| WORK ITEM |
Exactly the lines from the one with "Proof. solve_decision. Defined." through the end of the records below are to be output, the first and last included, and no others.

--- DATA UNDER STUDY ---

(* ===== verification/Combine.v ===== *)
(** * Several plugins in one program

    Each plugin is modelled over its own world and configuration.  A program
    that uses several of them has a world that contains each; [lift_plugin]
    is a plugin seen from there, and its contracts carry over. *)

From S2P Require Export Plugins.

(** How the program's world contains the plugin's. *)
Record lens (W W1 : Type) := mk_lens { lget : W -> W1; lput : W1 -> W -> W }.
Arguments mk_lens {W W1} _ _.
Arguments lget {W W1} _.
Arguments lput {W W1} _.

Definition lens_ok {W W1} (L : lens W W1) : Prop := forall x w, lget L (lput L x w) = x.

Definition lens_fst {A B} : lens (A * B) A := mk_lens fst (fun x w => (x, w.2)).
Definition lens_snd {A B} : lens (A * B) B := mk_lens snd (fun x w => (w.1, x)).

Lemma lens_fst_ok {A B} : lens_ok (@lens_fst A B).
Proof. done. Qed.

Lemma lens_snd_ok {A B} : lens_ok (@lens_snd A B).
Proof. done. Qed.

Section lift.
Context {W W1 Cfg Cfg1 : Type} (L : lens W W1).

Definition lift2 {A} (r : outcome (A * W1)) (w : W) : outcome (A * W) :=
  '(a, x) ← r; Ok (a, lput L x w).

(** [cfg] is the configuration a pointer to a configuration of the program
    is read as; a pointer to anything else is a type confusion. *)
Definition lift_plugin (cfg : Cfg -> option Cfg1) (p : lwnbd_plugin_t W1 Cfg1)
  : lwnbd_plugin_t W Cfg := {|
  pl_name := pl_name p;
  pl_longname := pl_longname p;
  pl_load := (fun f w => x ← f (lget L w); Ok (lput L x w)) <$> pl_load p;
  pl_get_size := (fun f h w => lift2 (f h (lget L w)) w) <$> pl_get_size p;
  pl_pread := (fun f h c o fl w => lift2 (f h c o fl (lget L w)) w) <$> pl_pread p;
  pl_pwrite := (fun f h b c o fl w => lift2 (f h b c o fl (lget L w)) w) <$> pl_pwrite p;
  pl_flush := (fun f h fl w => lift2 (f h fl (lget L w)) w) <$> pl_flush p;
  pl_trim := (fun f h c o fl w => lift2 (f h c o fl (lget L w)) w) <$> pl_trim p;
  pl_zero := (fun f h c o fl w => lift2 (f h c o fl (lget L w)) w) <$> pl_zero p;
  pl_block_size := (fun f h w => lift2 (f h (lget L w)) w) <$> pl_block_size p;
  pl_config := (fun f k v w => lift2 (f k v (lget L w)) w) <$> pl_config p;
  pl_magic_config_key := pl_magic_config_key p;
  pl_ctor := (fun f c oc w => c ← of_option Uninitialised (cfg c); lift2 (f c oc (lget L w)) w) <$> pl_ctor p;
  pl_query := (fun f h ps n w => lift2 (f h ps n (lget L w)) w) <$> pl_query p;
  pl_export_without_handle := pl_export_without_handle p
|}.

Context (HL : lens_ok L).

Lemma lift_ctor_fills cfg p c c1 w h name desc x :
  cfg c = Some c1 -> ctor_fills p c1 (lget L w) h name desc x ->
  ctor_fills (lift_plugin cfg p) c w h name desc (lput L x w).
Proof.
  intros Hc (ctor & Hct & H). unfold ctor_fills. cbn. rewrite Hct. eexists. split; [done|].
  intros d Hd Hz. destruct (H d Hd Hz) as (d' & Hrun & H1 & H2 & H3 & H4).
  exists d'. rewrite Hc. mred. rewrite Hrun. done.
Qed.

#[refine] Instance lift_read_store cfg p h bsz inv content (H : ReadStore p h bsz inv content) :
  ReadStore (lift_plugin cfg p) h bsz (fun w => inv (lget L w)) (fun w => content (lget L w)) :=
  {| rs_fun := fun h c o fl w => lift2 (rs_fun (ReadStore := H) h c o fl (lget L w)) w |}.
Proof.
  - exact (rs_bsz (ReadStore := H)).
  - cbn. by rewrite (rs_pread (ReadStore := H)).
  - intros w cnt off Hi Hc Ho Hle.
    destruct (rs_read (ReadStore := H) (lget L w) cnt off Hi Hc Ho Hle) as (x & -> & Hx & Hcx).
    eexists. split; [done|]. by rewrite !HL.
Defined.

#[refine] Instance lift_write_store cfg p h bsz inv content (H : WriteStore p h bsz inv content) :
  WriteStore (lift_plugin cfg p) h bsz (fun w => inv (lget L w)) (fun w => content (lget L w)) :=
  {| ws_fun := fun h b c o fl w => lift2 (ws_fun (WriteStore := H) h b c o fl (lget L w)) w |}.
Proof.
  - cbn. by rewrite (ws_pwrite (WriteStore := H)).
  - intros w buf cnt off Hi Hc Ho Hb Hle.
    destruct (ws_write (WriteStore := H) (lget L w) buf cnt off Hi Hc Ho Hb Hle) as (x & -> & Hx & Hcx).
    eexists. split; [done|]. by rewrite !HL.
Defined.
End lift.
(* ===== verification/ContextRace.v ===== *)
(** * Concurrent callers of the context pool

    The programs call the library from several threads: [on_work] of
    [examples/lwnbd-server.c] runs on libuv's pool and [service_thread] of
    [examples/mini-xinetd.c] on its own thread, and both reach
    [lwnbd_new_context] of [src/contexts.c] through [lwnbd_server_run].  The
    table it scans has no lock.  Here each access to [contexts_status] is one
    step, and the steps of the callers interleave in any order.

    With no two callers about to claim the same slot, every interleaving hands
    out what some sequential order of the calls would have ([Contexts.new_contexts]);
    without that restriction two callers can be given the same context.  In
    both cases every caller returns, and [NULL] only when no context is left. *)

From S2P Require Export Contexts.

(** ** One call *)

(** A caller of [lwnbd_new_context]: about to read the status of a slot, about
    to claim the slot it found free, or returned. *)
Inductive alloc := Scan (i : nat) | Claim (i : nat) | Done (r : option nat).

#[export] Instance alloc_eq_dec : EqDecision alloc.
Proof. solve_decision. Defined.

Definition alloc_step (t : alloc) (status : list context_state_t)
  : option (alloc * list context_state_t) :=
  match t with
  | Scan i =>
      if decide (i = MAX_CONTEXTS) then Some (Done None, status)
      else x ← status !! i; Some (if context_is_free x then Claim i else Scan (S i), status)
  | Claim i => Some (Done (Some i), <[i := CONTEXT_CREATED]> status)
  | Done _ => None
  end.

---

| EXERCISE RESULT |
Proof. solve_decision. Defined.

Definition alloc_step (t : alloc) (status : list context_state_t)
  : option (alloc * list context_state_t) :=
  match t with
  | Scan i =>
      if decide (i = MAX_CONTEXTS) then Some (Done None, status)
      else x ← status !! i; Some (if context_is_free x then Claim i else Scan (S i), status)
  | Claim i => Some (Done (Some i), <[i := CONTEXT_CREATED]> status)
  | Done _ => None
  end.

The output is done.